Herbalife Charged with Fraudulent Marketing,
Hyped Stock, Phony "Leads" Scheme, Health Risks (Update: Herbalife President Resigns for Faking a College Degree)
April, 2007
Herbalife, one of the oldest and largest America-based multi-level marketing schemes is, once again, charged with fraud and deception. The charges target the scheme's business model, its recruitment practices, its legality and potential health risks of its products. Herbalife promotes weight loss herbs and markets its products by selling "distributorships" in a multi-level marketing model.
Fraud Discovery Institute, headed by famed fraud investigator Barry Minkow, has published a detailed list of deceptions that Herbalife perpetrates in its marketing program. These include lack of retail sales, top-loaded pay plan in which 85% of all commissions are transferred to less than 1% of distributors at the top, and financial losses suffered by 99% of the rest of the distributors. The report characterizes Herbalife as a pyramid recruitment scam that has reached global saturation.
Operating on the theory that where much deception exists, still more can always be found, Fraud Discovery Institute inquired into the credentials of Herbalife's president and publicized the findings. On May 2, the Wall Street Journal reported, "Gregory Probert, the president and chief operating officer of Herbalife Ltd., lost his job after acknowledging he claimed a fake master's degree in corporate filings."
The Fraud Discovery Institute report, titled "Doomed by Design," reveals that Herbalife has no sustainable customer base but operates primarily by luring consumers to buy products as part of an investment in a "business opportunity". The business investment opportunity is false, according to the report. In fact, 80% of all Herbalife distributors quit the scheme within one year. Herbalife is noted for its front end charges of more than $3,000 to become a "Supervisor". Only Supervisors are eligible for payments gained through endless chain recruiting. 60% of the Supervisors quit Herbalife within a year. The average payment to the Supervisors is just $10.55 a week. Herbalife must replace all the dropouts each year.
Additionally, the Fraud Discovery report includes audio and video evidence of Herbalife engaging in illegal recruitment practices in China. Herbalife recruitment has declined in key countries such as Brazil, Mexico, Japan and Germany. Herbalife is claiming it will grow in China. However, multi-level recruiting is illegal in China. The fraud report shows that Herbalife upliners are still recruiting in China. Herbalife's sales in China are minimal - about 3% of total revenue but Herbalife promoters claim that recruiting will soar there.
European regulators are now also raising questions about the safety of Herbalife's "health" products. The Spanish Ministry of Health and Consumer Affairs is investigating "possible links between the dietary products and liver toxicity." In addition to Spain, similar cases have been reported from other EU countries and in Iceland, Switzerland and Israel, according to news in Spain.
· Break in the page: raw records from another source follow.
(* ===== verification/Normalize.v ===== *)
(** * Normalised event payloads

    Models the pure part of [crates/gateway/src/streaming.rs]: the read-model kind an
    event projects to, and the normalised payload under which it is stored, streamed
    and served. *)

From S2P Require Import Prelude Str GwValue Contracts.

(** [normalize_generated_at_millis] of [gateway_sync.rs]; the product of an [i64] is
    saturating. *)
Definition normalize_generated_at_millis (generated_at : Z) : Z :=
  if (100000000000 <=? Z.abs generated_at)%Z then generated_at
  else Z.max i64_min (Z.min i64_max (generated_at * 1000)).

Section normalize.
Context `{SV : SerdeValue}.

Abbreviation Object := (gmap string Value).

(** A string with something other than white space in it. *)
Definition non_blank (s : string) : option string := if is_blank s then None else Some s.

Definition object_string (object : Object) (key : string) : option string :=
  (object !! key ≫= as_str) ≫= non_blank.

Definition or_else {A} (a b : option A) : option A := match a with Some _ => a | None => b end.

Definition insert_string_if_missing (key : string) (value : option string) (object : Object) :
    Object :=
  match value ≫= non_blank with
  | Some value => or_insert key (VString value) object
  | None => object
  end.

(** The first of the keys whose value is an object. *)
Definition nested_object (payload : Value) (nested_keys : list string) : option Object :=
  head (omap (fun key => value_get payload key ≫= as_object) nested_keys).

Definition merged_payload_object (payload : Value) (nested_keys : list string) : option Object :=
  let nested := default ∅ (nested_object payload nested_keys) in
  let object := nested ∪
    filter (fun entry => entry.1 ∉ nested_keys) (default ∅ (as_object payload)) in
  if bool_decide (object = ∅) then None else Some object.
(* ===== verification/Space.v ===== *)
(** * Presence and world events of the spaces

    Models [crates/gateway/src/space.rs]: the validation of presences, heartbeats and
    Network Authority announcements, their storage with the newest sequence number
    winning, the trusted form of board messages, and the queries on who is present.
    The JSON decoding of these records, the activity rule of the contract crate, the
    process environment with the pinned authorities and PostgreSQL's text order are
    interfaces. *)

From stdpp Require Import sorting.
From S2P Require Import Prelude Str External GwValue Contracts GwModels Verify UiHub GwDb.

Class SpaceCodec `{SV : SerdeValue} := {
  node_presence_from_value : Value -> result string NodePresence;
  node_presence_to_value : NodePresence -> result string Value;
  space_presence_from_value : Value -> result string SignedSpacePresence;
  space_presence_to_value : SignedSpacePresence -> result string Value;
  world_event_from_value : Value -> result string WorldEventRecord;
  world_event_to_value : WorldEventRecord -> result string Value;
  announcement_from_value : Value -> result string EventAnnouncementPayload;
  signed_event_to_value : SignedNodeEvent -> result string Value;
  (** [EventAnnouncementPayload::unsigned_payload] *)
  UnsignedAnnouncement : Type;
  unsigned_payload : EventAnnouncementPayload -> UnsignedAnnouncement;
  (** [wattetheria_gateway_contract::space::validate_activity] *)
  validate_activity : string -> result string ();
}.

(** The environment of the process: variables, files, and the decoding of the file of
    pinned authorities. *)
Class SpaceEnv := {
  space_env_var : string -> option string;
  space_fs_read : string -> option string;
  authorities_from_slice : string -> option (gmap string string);
}.

(** The order of text columns. *)
Class PgCollation := { text_leb : string -> string -> bool }.

(** Signatures of the records the gateway verifies. *)
Class SignedRecords `{SC : SpaceCodec} := {
  jcs_event :: Jcs NodeEventPayload;
  jcs_snapshot :: Jcs PublicClientSnapshot;
  jcs_presence :: Jcs SpacePresenceRecord;
  jcs_announcement :: Jcs UnsignedAnnouncement;
}.

(** ** Validation *)

Section validation.
Context `{SC : SpaceCodec, SI : Signatures, SR : !SignedRecords, HX : Hex, SE : SpaceEnv}.

Definition is_path_step (a : Ascii.ascii) : bool :=
  Ascii.eqb a "U" || Ascii.eqb a "R" || Ascii.eqb a "D" || Ascii.eqb a "L".

Definition validate_presence (presence : SignedSpacePresence) : result string () :=
  _ ← verify_signed_space_presence presence;
  let record := ss_record presence in
  _ ← bail_if (pr_seq record =? 0)%Z "presence sequence must be positive";
  _ ← validate_activity (pr_activity record);
  _ ← bail_if (is_blank (pr_network_id record) || is_blank (pr_space_id record) ||
               is_blank (pr_space_version record) || is_blank (pr_destination_place_id record))
        "presence network, space, version and destination identifiers are required";
  bail_if (negb (all_bytes is_path_step (pr_path record)))
    "presence path must contain only U/R/D/L".

Definition validate_node_presence (presence : NodePresence) (node_id agent_did : string) :
    result string () :=
  _ ← bail_if (negb (bool_decide (np_node_id presence = node_id)) ||
               negb (bool_decide (np_agent_did presence = agent_did)))
        "node heartbeat identity does not match its authenticated source";
  bail_if (negb ((1 <=? np_heartbeat_interval_sec presence)%Z &&
                 (np_heartbeat_interval_sec presence <=? 300)%Z))
    "node heartbeat interval must be between 1 and 300 seconds".

Definition trusted_network_authorities : result string (gmap string string) :=
  path ← ok_or (space_env_var "WATTETHERIA_GATEWAY_TRUSTED_NETWORK_GENESIS_FILE")
    "WorldEvent requires configured trusted network authorities";
  bytes ← ok_or (space_fs_read path) "read trusted network authorities";
  ok_or (authorities_from_slice bytes) "parse trusted network authorities".
(* ===== verification/ReadModels.v ===== *)
(** * Read models of snapshots

    Models [crates/gateway/src/read_models.rs]: the projection rows a snapshot stands
    for, and their storage together with the space records of the snapshot. *)

From stdpp Require Import sorting.
From S2P Require Import Prelude Str External GwValue Contracts GwModels Verify UiHub GwDb Space.

Section seeds.
Context `{SC : SpaceCodec, SI : Signatures, SR : !SignedRecords, HX : Hex, SE : SpaceEnv}.

Record ProjectionSeed := {
  sd_data_kind : DataKind;
  sd_identity_key : string;
  sd_source_node_id : string;
  sd_source_id : option string;
  sd_generated_at : Z;
  sd_visibility : Visibility;
  sd_payload : Value;
  sd_provenance : Value;
}.

Definition default_provenance (source_node_id : string) (generated_at : Z) (ingest_path : string) :
    Value :=
  json_object [
    ("source_node_id", VString source_node_id);
    ("source_cursor_or_seq", VNumber generated_at);
    ("ingest_path", VString ingest_path);
    ("last_confirmed_at", VNumber generated_at);
    ("last_provisional_at", VNull)].

Definition attach_generated_at (value : Value) (generated_at : Z) : Value :=
  match as_object value with
  | Some object => VObject (or_insert "snapshot_generated_at" (VNumber generated_at) object)
  | None => value
  end.

Definition singleton_seed (source_id : option string) (source_node_id : string)
    (generated_at : Z) (data_kind : DataKind) (value : Value) : ProjectionSeed := {|
  sd_data_kind := data_kind;
  sd_identity_key := projection_identity_key data_kind value source_node_id;
  sd_source_node_id := source_node_id; sd_source_id := source_id;
  sd_generated_at := generated_at; sd_visibility := visibility_for_kind data_kind;
  sd_payload := value;
  sd_provenance := default_provenance source_node_id generated_at "snapshot_push" |}.

Definition fanout_array (source_id : option string) (source_node_id : string)
    (generated_at : Z) (data_kind : DataKind) (values : list Value) : list ProjectionSeed :=
  (fun value => {|
    sd_data_kind := data_kind;
    sd_identity_key := projection_identity_key data_kind value source_node_id;
    sd_source_node_id := source_node_id; sd_source_id := source_id;
    sd_generated_at := generated_at; sd_visibility := visibility_for_kind data_kind;
    sd_payload := attach_generated_at value generated_at;
    sd_provenance := default_provenance source_node_id generated_at "snapshot_push" |}) <$> values.

Definition snapshot_projection_seeds (source_id : option string) (snapshot : PublicClientSnapshot) :
    list ProjectionSeed :=
  let source_node_id := cs_node_id snapshot in
  let generated_at := cs_generated_at snapshot in
  let fanout := fanout_array source_id source_node_id generated_at in
  [singleton_seed source_id source_node_id generated_at NetworkProjection (json_object [
     ("node_id", VString (cs_node_id snapshot));
     ("network_name", json_opt VString (cs_network_name snapshot));
     ("network_org_name", json_opt VString (cs_network_org_name snapshot));
     ("network_status", cs_network_status snapshot);
     ("peers", VArray (cs_peers snapshot))]);
   singleton_seed source_id source_node_id generated_at OperatorProfile
     (attach_generated_at (cs_operator snapshot) generated_at)] ++
  fanout PublicBlock (cs_public_blocks snapshot) ++
  fanout HiveMetadata (cs_public_topics snapshot) ++
  fanout HiveActivity (cs_public_topic_messages snapshot) ++
  fanout BoardActivity (trusted_board_messages (cs_public_board_messages snapshot)) ++
  fanout TaskSummary (cs_tasks snapshot) ++
  fanout OrganizationSummary (cs_organizations snapshot) ++
  fanout RankingProjection (cs_leaderboard snapshot).
End seeds.

Section read_models.
Context `{UJ : UiEventJson, GH : GwHost, SC : !SpaceCodec, SI : Signatures, SR : !SignedRecords,
          HX : Hex, SE : SpaceEnv, CC : ContractCodec}.

Definition persist_seed (seed : ProjectionSeed) : G () :=
  data_kind ← lift (data_kind_name (sd_data_kind seed));
  visibility ← lift (visibility_name (sd_visibility seed));
  upsert_projection_row {|
    up_data_kind := data_kind; up_identity_key := sd_identity_key seed;
    up_source_node_id := sd_source_node_id seed; up_source_id := sd_source_id seed;
    up_generated_at := sd_generated_at seed; up_visibility := visibility;
    up_payload := sd_payload seed; up_provenance := sd_provenance seed |}.

Definition persist_snapshot_read_models (source_id : option string)
    (snapshot : PublicClientSnapshot) (signer_agent_did : string) : G (list UiEventRow) :=
  space_rows ← persist_snapshot_space source_id snapshot signer_agent_did;
  _ ← for_each (snapshot_projection_seeds source_id snapshot) persist_seed;
  mret space_rows.

(** [select .. from gateway_projection_rows where data_kind = $1 and (..) order by
    generated_at desc, source_node_id asc] *)
Definition projection_before `{PgCollation} (a b : ProjectionRow) : Prop :=
  (pj_generated_at b < pj_generated_at a)%Z ∨
  (pj_generated_at a = pj_generated_at b ∧
   text_leb (pj_source_node_id a) (pj_source_node_id b) = true).
Global Instance projection_before_dec `{PgCollation} : RelDecision projection_before.
Proof. intros a b. unfold projection_before. apply _. Defined.

Definition list_projection_rows `{PgCollation} (data_kind : string) : G (list ProjectionRow) :=
  gquery (fun _ d => merge_sort projection_before
    (filter (fun row => bool_decide (pj_data_kind row = data_kind) &&
                        visible d (pj_source_id row) = true)
      (map_to_list (gd_projections d)).*2)).

Definition list_projection_payloads `{PgCollation} (data_kind : DataKind) : G (list Value) :=
  name ← lift (data_kind_name data_kind);
  rows ← list_projection_rows name;
  mret (pj_payload <$> rows).
End read_models.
The charges of business fraud are not new. A recently certified class action lawsuit against Herbalife and several of its marketing groups makes many of the same charges now leveled against Herbalife operating an "endless chain" in violation of California law, and causing widespread losses to consumers who are lured by the unproven health claims and false income promises.
The class action case against Herbalife addresses one other area of fraud accusations the collaboration of Herbalife with infamous "lead generation" schemes. The lawsuit charges that Herbalife distributors not only are lured into a pyramid recruitment scheme but are also induced to purchase thousands of dollars in basically worthless sales "leads" which they are told they will need to "succeed." (99% of all Herbalife distributors never earn a profit.)
A similar 2004 case against Herbalife was settled several years ago with millions paid back to consumers in restitution. The case documented the lead scheme mostly unknown to distributors and shareholders that enriches some Herbalife's upliners and further impoverishes the recruits.
Charges of fraud and health risks against Herbalife go back to the 1980's. An ABC Evening News report, April 22, 1985 hosted by Peter Jennings detailed controversy over Herbalife diet products and pyramiding sales structure. The health risk issues centered around Dr. Richard Marconi who promoted Herbalife products. It was revealed that Marconi received his Ph.D. through a mail order course from an unaccredited school. In that report other nutritionists described Herbalife products as primarily laxatives and diuretics with potential of potassium deprivation.